ICD-10 code I21.A1 identifies Type 2 MI.
Over the past two months, I have been making the rounds speaking at regional and national conferences and going on-site for my consulting business. Many of you have approached me and assured me that the message I am trying to convey is indeed the message you are receiving.
I am not about the money – I am intent on getting providers to document accurately, specifically, and sufficiently to take excellent care of patients and to demonstrate how sick and complex they are. This optimizes quality metrics and reimbursement while preventing unwarranted hospital-acquired conditions (HACs) and patient safety indicators (PSIs). I never endorse exaggerating or upcoding. I believe I am actually quite conservative. I’d rather get it right up front than to have to fight a denial on the back end.

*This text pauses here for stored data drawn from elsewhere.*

(* ===== verification/CliExtractor.v ===== *)
(** * The CLI extractor ([libs/extractors/cli.py])

    The commands of a [.cli.yaml] or [.cli.json] specification become operations
    with a command line for a contract.  The JSON and YAML parsers are parameters,
    as is what pydantic reads as an integer; specifications have text keys. *)

From S2P Require Export ExtractorKit RuntimeProxy.
From Stdlib Require Import Ascii.

Definition _SAFE_PREFIXES : list string := ["get"; "list"; "query"; "fetch"; "describe"; "find"; "search"; "count"; "show"; "read"].
Definition _DANGEROUS_PREFIXES : list string := ["delete"; "remove"; "purge"; "drop"; "destroy"].

(** [_TYPE_MAP.get(raw_type, "string")] *)
Definition cli_type : pyval → outcome exn string := _TYPE_MAP.

Definition _json_schema_for_param (arg : dict pyval) (ir_type : string) : option (dict pyval) :=
  if str_eqb ir_type "object" then
    let properties := get_or_none arg "properties" in
    if truthy properties then
      Some ([("type", VStr "object"); ("properties", properties)]
            ++ (let required := get_or_none arg "required_fields" in if truthy required then [("required", required)] else []))
    else None
  else if str_eqb ir_type "array" then
    let items := get_default arg "items" (VDict []) in
    Some [("type", VStr "array"); ("items", if truthy items then items else typed_schema "string")]
  else None.

(** [RiskLevel(v)], unknown for what it refuses *)
Definition risk_level_of (v : pyval) : RiskLevel :=
  match v with
  | VStr s => if str_eqb s "safe" then safe else if str_eqb s "cautious" then cautious else if str_eqb s "dangerous" then dangerous else unknown
  | _ => unknown
  end.

(** The last segment of a command's name *)
Definition last_segment (name : string) : string := default "" (last (split_on "_"%char (str_replace "-" "_" (lower name)))).
Definition starts_with_any (prefixes : list string) (s : string) : bool := existsb (λ p, startswith p s) prefixes.

Definition _classify_risk (command_name : string) (risk_spec : pyval) : outcome exn RiskMetadata :=
  match risk_spec with
  | VNone =>
      let segment := last_segment command_name in
      Ok (if starts_with_any _SAFE_PREFIXES segment then mk_risk (Some false) (Some false) None None safe 0x1.6666666666666p-1 src_extractor
          else if starts_with_any _DANGEROUS_PREFIXES segment then mk_risk (Some true) (Some true) None None dangerous 0x1.6666666666666p-1 src_extractor
          else mk_risk (Some true) (Some false) None None cautious 0x1p-1 src_extractor)
  | VDict spec =>
      let flag k dflt := Some (truthy (get_default spec k (VBool dflt))) in
      Ok (mk_risk (flag "writes_state" false) (flag "destructive" false) (flag "external_side_effect" false) (flag "idempotent" true)
            (risk_level_of (get_default spec "risk_level" (VStr "unknown"))) high src_extractor)
  | _ => Raise (attribute_error "get")
  end.

(** [for x in v] *)
Definition iterated (v : pyval) : outcome exn (list pyval) :=
  match v with
  | VList l => Ok l
  | VDict d => Ok (VStr <$> dict_keys d)
  | VStr s => Ok ((λ c, VStr (String c "")) <$> chars s)
  | _ => Raise (type_error "object is not iterable")
  end.
(* ===== verification/RestEndpoints.v ===== *)
(** * Endpoints of a REST service ([libs/extractors/rest_classification.py],
      [rest_schema.py], and the data and paths of [rest_probing.py])

    What was observed of an endpoint, paths and their parameters, removing the
    concrete paths that a template covers, merging siblings that are values, and
    the operations that endpoints are classified as.  Paths are ASCII. *)

From S2P Require Export Scan.
From Stdlib Require Import Ascii Sorted.

(** ** Observed endpoints *)

Abbreviation names := (gset string).

Record observed_endpoint := mk_observed {
  ob_path : string;
  ob_url : string;
  ob_methods : names;
  ob_sources : names;
  ob_confidence : float;
}.
Record DiscoveredEndpoint := mk_discovered {
  dp_path : string;
  dp_url : string;
  dp_methods : list string;
  dp_sources : list string;
  dp_confidence : float;
}.
Abbreviation observations := (dict observed_endpoint).

Definition _SUPPORTED_METHODS : list string := ["GET"; "POST"; "PUT"; "PATCH"; "DELETE"].

(** [max(a, b)] *)
Definition fmax (a b : float) : float := if PrimFloat.ltb a b then b else a.
Definition sorted_names (s : names) : list string := sorted_strings (elements s).
(** One resource of the database is registered, and its elements. *)
Definition register_resource (current_url : string) (observed : observations) (kv : string * pyval) : outcome exn observations :=
  let '(resource_name, resource_value) := kv in
  if negb (_looks_like_json_server_resource resource_name resource_value) then Ok observed
  else
    let! collection_url := _join_relative_url current_url resource_name in
    let! collection_path := _normalize_path collection_url in
    let observed := _register_endpoint observed collection_path collection_url (_json_server_collection_methods resource_value) "json_server_db"
                      0x1.f5c28f5c28f5cp-1%float in
    match _sample_resource_id resource_value with
    | None => Ok observed
    | Some sample_id =>
        let param_name := str_replace "-" "_" (_slugify (singular_of 0 resource_name)) +:+ "_id" in
        let! detail_url := _join_relative_url collection_url sample_id in
        Ok (_register_endpoint observed (rstrip_char "/"%char collection_path +:+ "/{" +:+ param_name +:+ "}") detail_url
              ["GET"; "PUT"; "PATCH"; "DELETE"] "json_server_db" 0x1.f0a3d70a3d70ap-1%float)
    end.

(** ** Registries of collections *)

Record CollectionDiscoveryStrategy := mk_collection_strategy {
  cs_name : string;
  cs_path_suffix : string;
  cs_name_fields : list string;
  cs_type_field : option string;
  cs_exclude_prefixes : list string;
  cs_valid_types : option (list (option string));
  cs_item_path_template : string;
}.
Record _RegistryCollectionCandidate := mk_registry_candidate { rc_url : string; rc_methods : list string; rc_source : string }.

Definition _COLLECTION_STRATEGIES : list CollectionDiscoveryStrategy := [
  mk_collection_strategy "pocketbase" "/api/collections" ["name"] (Some "type") ["_"] (Some [None; Some "base"; Some "view"]) "/{name}/records";
  mk_collection_strategy "directus" "/collections" ["collection"; "name"] None ["directus_"] None "/items/{name}"].

Definition _match_collection_strategy (current_url : string) : outcome exn (option CollectionDiscoveryStrategy) :=
  let! u := urlparse current_url in
  Ok (List.find (λ s, endswith (cs_path_suffix s) (rstrip_char "/"%char (path u))) _COLLECTION_STRATEGIES).

(** [item_type in valid_types] *)
Definition type_is_valid (v : pyval) (valid : list (option string)) : outcome exn bool :=
  if unhashable v then Raise (type_error "unhashable type")
  else Ok match v with VNone => bool_decide (None ∈ valid) | VStr s => bool_decide (Some s ∈ valid) | _ => false end.

Definition collection_name_of (s : CollectionDiscoveryStrategy) (d : dict pyval) : option string :=
  head (omap (λ f, match get_or_none d f with VStr n => if str_truthy (strip n) then Some n else None | _ => None end) (cs_name_fields s)).

Definition collection_address (s : CollectionDiscoveryStrategy) (current_url registry_root prefix name : string) : outcome exn string :=
  let relative := str_replace "{name}" name (cs_item_path_template s) in
  if startswith "/items/" (cs_item_path_template s) then
    let! origin := _origin current_url in urljoin origin (str_replace "//" "/" (prefix +:+ relative))
  else _join_relative_url registry_root (lstrip_char "/"%char relative).

(** The address of one entry of a registry, unless it is skipped *)
Definition registry_entry (s : CollectionDiscoveryStrategy) (current_url registry_root prefix : string) (item : pyval) : outcome exn (option string) :=
  match item with
  | VDict d =>
      match collection_name_of s d with
      | None => Ok None
      | Some name =>
          if existsb (λ p, startswith p name) (cs_exclude_prefixes s) then Ok None
          else
            let! valid := match cs_type_field s, cs_valid_types s with
                          | Some f, Some types => type_is_valid (get_or_none d f) types
                          | _, _ => Ok true
                          end in
            if valid then let! u := collection_address s current_url registry_root prefix name in Ok (Some u) else Ok None
      end
  | _ => Ok None
  end.

Definition _apply_collection_strategy (s : CollectionDiscoveryStrategy) (current_url : string) (payload : pyval)
    : outcome exn (list _RegistryCollectionCandidate) :=
  match _extract_collection_items payload with
  | None => Ok []
  | Some items =>
      let! u := urlsplit current_url in
      let registry_root := rstrip_char "/"%char (replace_query u "" "") in
      let current_path := rstrip_char "/"%char (plain_path u) in
      let prefix := if endswith (cs_path_suffix s) current_path then drop_last_str (String.length (cs_path_suffix s)) current_path else "" in
      fold_outcome (λ acc item,
        let! o := registry_entry s current_url registry_root prefix item in
        Ok match o with
           | Some url => if one_of url (rc_url <$> acc) then acc else acc ++ [mk_registry_candidate url ["GET"; "POST"] "collection_registry"]
           | None => acc
           end) [] items
  end.

Definition register_candidate (observed : observations) (c : _RegistryCollectionCandidate) : outcome exn observations :=
  let! p := _normalize_path (rc_url c) in
  Ok (_register_endpoint observed p (rc_url c) (rc_methods c) (rc_source c) 0x1.dc28f5c28f5c3p-1%float).
Definition _bootstrap_collection_registry (current_url : string) (r : response) (observed : observations) : outcome exn (observations * list string) :=
  if negb (str_contains "json" (content_type r)) then Ok (observed, [])
  else match rsp_json r with
       | None => Ok (observed, [])
       | Some payload =>
           let! s := _match_collection_strategy current_url in
           match s with
           | None => Ok (observed, [])
           | Some s =>
               let! candidates := _apply_collection_strategy s current_url payload in
               let! observed := fold_outcome register_candidate observed candidates in
               Ok (observed, rc_url <$> candidates)
           end
       end.

(** ** Pages after a page *)

(** [int(value)] where that is a number *)
Definition _int_like (v : pyval) : outcome exn (option Z) :=
  match v with
  | VInt n => Ok (Some n)
  | VFloat f => match int_of_float f with
                | Some n => Ok (Some n)
                | None => if PrimFloat.eqb f f then Raise (mk_exn "OverflowError" "cannot convert float infinity to integer" []) else Ok None
                end
  | VStr s => Ok (int_of_text s)
  | _ => Ok None
  end.
(** [_int_like(a) or _int_like(b)] *)
Definition int_like_or (a b : pyval) : outcome exn (option Z) :=
  let! x := _int_like a in
  match x with Some n => if n =? 0 then _int_like b else Ok (Some n) | None => _int_like b end.

Definition page_numbers (d : dict pyval) : outcome exn (option (Z * Z * option Z)) :=
  let field k := get_or_none d k in
  let! current_page := _int_like (field "page") in
  match current_page with
  | None => Ok None
  | Some current_page =>
      let! per_page := int_like_or (field "perPage") (field "per_page") in
      let! total_pages := int_like_or (field "totalPages") (field "total_pages") in
      let! total_items := int_like_or (field "totalItems") (field "total") in
      let total_pages :=
        match total_pages, per_page, total_items with
        | Some t, _, _ => Some t
        | None, Some p, Some t => if negb (p =? 0) && (0 <=? t) then Some (Z.max 1 ((t + p - 1) / p)) else None
        | None, _, _ => None
        end in
      Ok ((λ t, (current_page, t, per_page)) <$> total_pages)
  end.
Fixpoint first_numbers (l : list (dict pyval)) : outcome exn (option (Z * Z * option Z)) :=
  match l with
  | [] => Ok None
  | d :: l' => let! o := page_numbers d in match o with Some x => Ok (Some x) | None => first_numbers l' end
  end.
Definition dicts_at (d : dict pyval) (k : string) : list (dict pyval) := match get_or_none d k with VDict e => [e] | _ => [] end.
Definition _pagination_state (payload : pyval) : outcome exn (option (Z * Z * option Z)) :=
  match payload with
  | VDict d =>
      let meta := dicts_at d "meta" in
      first_numbers ([d] ++ meta ++ concat ((λ m, dicts_at m "pagination") <$> meta) ++ dicts_at d "pagination")
  | _ => Ok None
  end.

On June 20, I did a webinar on myocardial infarction (MI) – which, of course, included Type 2 myocardial infarctions. There has been some pushback from some individuals who decry the existence of this clinical entity and feel it is a “made-up diagnosis” that serves to jack up the DRG. They believe using it undermines the credibility of physician advisors and even have suggested that it harms patients.
Recently, our good friend Ron Hirsch (Ronald Hirsch, MD) brought to my attention an article in Circulation published online June 11, titled, “Type 2 Myocardial Infarction – Diagnosis, Prognosis, and Treatment,” by Cian McCarthy et. al. out of Massachusetts General Hospital and Brigham and Women’s Hospital. This article validated my viewpoint that Type 2 myocardial infarction is clinically relevant and important.

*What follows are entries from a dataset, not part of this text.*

(* ===== verification/RestExtractor.v ===== *)
(** * The REST extractor ([libs/extractors/rest.py])

    A crawl from the source's address, of so many pages at most; the methods asked of
    every endpoint found; three rounds of inference; a language model's suggestions;
    merging; and the description of what remains.  What [RestProbing] takes as
    parameters is taken here, and the classifier, the model and JSON. *)

From S2P Require Export RestProbing.
From Stdlib Require Import Ascii.

Definition _MAX_INFERENCE_PASSES : nat := 3.

(** ** Names and addresses *)

Definition _service_name_from_url (source : SourceConfig) : outcome exn string :=
  match named (dict_get (sc_hints source) "service_name") with
  | Some name => Ok (_slugify name)
  | None =>
      if opt_truthy (sc_url source) then
        let! u := urlparse (default "" (sc_url source)) in
        let bare := strip_char "/"%char (path u) in
        Ok (_slugify (if str_truthy (url_hostname u) then url_hostname u else if str_truthy bare then bare else "rest-service"))
      else Ok "rest-service"
  end.

Definition _normalized_base_path (url : string) : outcome exn string :=
  let! u := urlparse url in
  let raw_path := unquote (path u) in
  Ok (if negb (str_truthy raw_path) || str_eqb raw_path "/" then "" else rstrip_char "/"%char raw_path).

Definition _runtime_base_url (url base_path : string) : outcome exn string := let! origin := _origin url in Ok (origin +:+ base_path).

(** The segments two paths start with *)
Fixpoint shared_prefix (a b : list string) : list string :=
  match a, b with x :: a', y :: b' => if str_eqb x y then x :: shared_prefix a' b' else [] | _, _ => [] end.
Definition _common_path_prefix (paths : list string) : string :=
  match segments <$> List.filter (λ p, negb (one_of p [""; "/"])) paths with
  | [] => ""
  | first :: rest => match foldl shared_prefix first rest with [] => "" | prefix => "/" +:+ join "/" prefix end
  end.

Definition _discovery_base_path (url : string) (endpoints : list DiscoveredEndpoint) : outcome exn string :=
  let! entrypoint_path := _normalized_base_path url in
  if str_truthy entrypoint_path then
    let! l := traverse (λ e, _normalized_base_path (dp_path e)) endpoints in Ok (_common_path_prefix (entrypoint_path :: l))
  else Ok "".

Definition rest_detect (source : SourceConfig) : outcome exn float :=
  if bool_decide (dict_get (sc_hints source) "protocol" = Some "rest") then Ok 1%float
  else if negb (opt_truthy (sc_url source)) then Ok 0%float
  else
    let url := default "" (sc_url source) in
    let! u := urlparse url in
    Ok (if negb (one_of (scheme u) ["http"; "https"]) then 0%float
        else if str_contains "openapi" (lower url) || str_contains "swagger" (lower url) then 0x1.999999999999ap-4%float
        else if str_contains "graphql" (lower url) then 0x1.999999999999ap-4%float
        else 0x1.199999999999ap-1%float).

(** ** The crawl *)

Record crawl_state := mk_crawl {
  cr_queue : list (string * nat);
  cr_visited : list string;
  cr_observed : observations;
  cr_relations : relations;
}.

(** The next page of the queue that was not visited *)
Fixpoint next_page (visited : list string) (queue : list (string * nat)) : option ((string * nat) * list (string * nat)) :=
  match queue with
  | [] => None
  | page :: queue' => if one_of page.1 visited then next_page visited queue' else Some (page, queue')
  end.

Definition add_relations (known discovered : relations) : relations :=
  foldl (λ acc pc, dict_set acc pc.1 (default ∅ (dict_get acc pc.1) ∪ pc.2)) known discovered.

Definition link_confidence (source : string) : float :=
  if str_eqb source "link" then 0x1.8p-1%float else if str_eqb source "form" then 0x1.b333333333333p-1%float else 0x1.6666666666666p-1%float.
Definition is_page (source : string) : bool := one_of source ["link"; "json"].
Definition link_methods (source : string) : list string := if is_page source then ["GET"] else if str_eqb source "form" then ["POST"] else [].

Section discovery.
Context {W : Type}.
Context (http : string → string → dict string → comp W exn response) (sleep : float → comp W exn unit) (parse_float : string → option float)
  (unescape : string → string).
Abbreviation M := (comp W exn).
Context (max_pages : nat) (base_url : string) (headers : dict string).

(** An address is queued unless it is too deep or was visited. *)
Definition enqueue (depth : nat) (visited : list string) (queue : list (string * nat)) (url : string) : list (string * nat) :=
  if (depth + 1 <? max_pages)%nat && negb (one_of url visited) then queue ++ [(url, depth + 1)%nat] else queue.

(** An address found on a page *)
Definition found_address (depth : nat) (st : crawl_state) (c : string * string) : outcome exn crawl_state :=
  let '(found, source) := c in
  let! url := urljoin base_url found in
  let! normalized := _normalize_path url in
  let e := endpoint_at (cr_observed st) normalized url in
  let e := merge_endpoint e (list_to_set (link_methods source)) {[ source ]} (link_confidence source) in
  Ok (mk_crawl (if is_page source then enqueue depth (cr_visited st) (cr_queue st) url else cr_queue st) (cr_visited st)
        (dict_set (cr_observed st) normalized e) (cr_relations st)).

Definition read_page (url : string) (depth : nat) (r : response) (st : crawl_state) : M crawl_state :=
  or <- _bootstrap_json_server http url r (cr_observed st) headers ;;
  observed <- _bootstrap_current_json_entrypoint http url r or.1 headers ;;
  oc <- answer (_bootstrap_collection_registry url r observed) ;;
  followups <- answer (_pagination_followups url r) ;;
  let queue := foldl (enqueue depth (cr_visited st)) (cr_queue st) (oc.2 ++ followups) in
  candidates <- answer (_extract_candidate_paths unescape base_url r) ;;
  answer (fold_outcome (found_address depth) (mk_crawl queue (cr_visited st) oc.1 (add_relations (cr_relations st) or.2)) candidates).

Definition visit (url : string) (depth : nat) (st : crawl_state) : M crawl_state :=
  o <- unless_http_error (r <- _request http sleep parse_float "GET" url headers ;; ret (Some r)) None ;;
  match o with
  | None => ret st
  | Some r => if 400 <=? rsp_status r then ret st else read_page url depth r st
  end.

(** [n] pages may still be visited. *)
Fixpoint crawl (n : nat) (st : crawl_state) : M crawl_state :=
  match n with
  | O => ret st
  | S n' =>
      match next_page (cr_visited st) (cr_queue st) with
      | None => ret st
      | Some ((url, depth), queue) =>
          st' <- visit url depth (mk_crawl queue (cr_visited st ++ [url]) (cr_observed st) (cr_relations st)) ;;
          crawl n' st'
      end
  end.

Definition initial_crawl : crawl_state := mk_crawl [(base_url, O)] [] [] [].

(** Every endpoint is asked for its methods. *)
Definition probe_all (observed : observations) : M observations :=
  fold_each (λ acc kv, e <- _probe_allowed_methods http kv.2 headers ;; ret (acc ++ [(kv.1, e)])) [] observed.

Fixpoint infer_passes (n : nat) (hints : relations) (observed : observations) : M observations :=
  match n with
  | O => ret observed
  | S n' =>
      inferred <- _infer_sub_resources http base_url observed hints headers ;;
      match inferred with [] => ret observed | _ => infer_passes n' hints (dict_update observed inferred) end
  end.

(** ** Suggestions of a model *)

Section suggestions.
Context (json_indent : pyval → string) (json_loads : string → option pyval).

Definition probe_seed (observed : observations) (acc : observations) (c : SeedCandidate) : M observations :=
  if dict_mem observed (seed_path c) then ret acc
  else url <- answer (urljoin base_url (seed_path c)) ;; _probe_and_register http (seed_path c) url acc "llm_seed" [].
Definition _llm_seed_mutation (complete : string → M string) (observed : observations) : M observations :=
  candidates <- generate_seed_candidates json_indent json_loads parse_float complete base_url
                  (map (λ kv : string * observed_endpoint, (ob_path kv.2, sorted_names (ob_methods kv.2))) observed) 30 ;;
  fold_each (probe_seed observed) [] candidates.

Definition by_path (l : list observed_endpoint) : list observed_endpoint := sorted_by (λ a b, String.leb (ob_path a) (ob_path b)) l.

Definition _discover (llm_client : option (string → M string)) : M (list DiscoveredEndpoint) :=
  st <- crawl max_pages initial_crawl ;;
  observed <- probe_all (cr_observed st) ;;
  observed <- infer_passes _MAX_INFERENCE_PASSES (cr_relations st) observed ;;
  observed <- match llm_client with
              | Some complete => seeds <- _llm_seed_mutation complete observed ;; ret (dict_update observed seeds)
              | None => ret observed
              end ;;
  observed <- answer (_coalesce_sibling_endpoints (_deduplicate_concrete_paths observed)) ;;
  ret (freeze <$> by_path (map snd observed)).
End suggestions.
End discovery.

(** ** The extractor *)

(** A classifier: the name of its class, and what it does *)
Record classifier (W : Type) := mk_classifier {
  cl_class : string;
  cl_heuristic : bool;
  cl_classify : string → list DiscoveredEndpoint → comp W exn (list EndpointClassification);
}.
Arguments mk_classifier {W} _ _ _.
Arguments cl_class {W} _.
Arguments cl_heuristic {W} _.
Arguments cl_classify {W} _ _ _.
Definition HeuristicRESTClassifier {W} : classifier W := mk_classifier "HeuristicRESTClassifier" true (λ _ endpoints, ret (heuristic_classify endpoints)).

Section extractor.
Context {W : Type}.
Context (http : string → string → dict string → comp W exn response) (sleep : float → comp W exn unit) (parse_float : string → option float)
  (unescape : string → string) (json_indent json_sorted : pyval → string) (json_loads : string → option pyval) (sha256_hex : string → string)
  (now : W → Z).
Abbreviation M := (comp W exn).
Context (max_pages : nat) (llm_client : option (string → M string)) (chosen : option (classifier W)).
Definition classifier_used : classifier W := default HeuristicRESTClassifier chosen.

Definition endpoint_document (e : DiscoveredEndpoint) : pyval :=
  VDict [("path", VStr (dp_path e)); ("methods", VList (VStr <$> dp_methods e)); ("sources", VList (VStr <$> dp_sources e));
         ("confidence", VFloat (dp_confidence e))].
Definition classification_document (c : EndpointClassification) : pyval :=
  VDict [("path", VStr (cf_path c)); ("method", VStr (cf_method c)); ("name", VStr (cf_name c)); ("confidence", VFloat (cf_confidence c));
         ("tags", VList (VStr <$> cf_tags c))].
Definition _discovery_hash (base_url : string) (endpoints : list DiscoveredEndpoint) (classified : list EndpointClassification) : string :=
  sha256_hex (json_sorted (VDict [("base_url", VStr base_url); ("endpoints", VList (endpoint_document <$> endpoints));
                                  ("classified", VList (classification_document <$> classified))])).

Their conclusion is this: “the diagnosis of Type 2 MI is associated with a poor prognosis: less than 40 percent of patients will live five years past their diagnosis.” They go on to explain that the poor prognosis is not surprising, because “Type 2 MI typically occurs among older patients with greater comorbidities and is identified in the context of hemodynamic instability.” The article goes on to note that “most deaths among patients with Type 2 MI are due to non-cardiovascular causes,” but that “approximately 30 percent of patients will have a cardiovascular event over five years,” which may even exceed that for patients with Type 1 MIs.
The article notes that there is precious little data and evidence-based guidelines regarding Type 2 MI. I am certain the fact that we didn’t have a way to separate out Type 2 MI from Type 1 MI in the ICD-10-CM code set strongly contributed to this shortfall. This was resolved in October 2017, when we got the unique code I21.A1 identifying Type 2 MI. We are now in a better position to be able to determine whether Type 2 MI demands its own treatment, or as has been the case in the past, you just treat the underlying condition. Insurance companies will have the ability to adapt their actuarial analyses, if needed.
I never recommend diagnosing and documenting conditions that are not present. I just want providers to practice excellent medicine and not to miss diagnosing and documenting conditions that are present. I say it harms patients if you don’t pick up the Type 2 MI, because it portends a worse prognosis. As Hippocrates would say, “primum non nocere” (first, do no harm).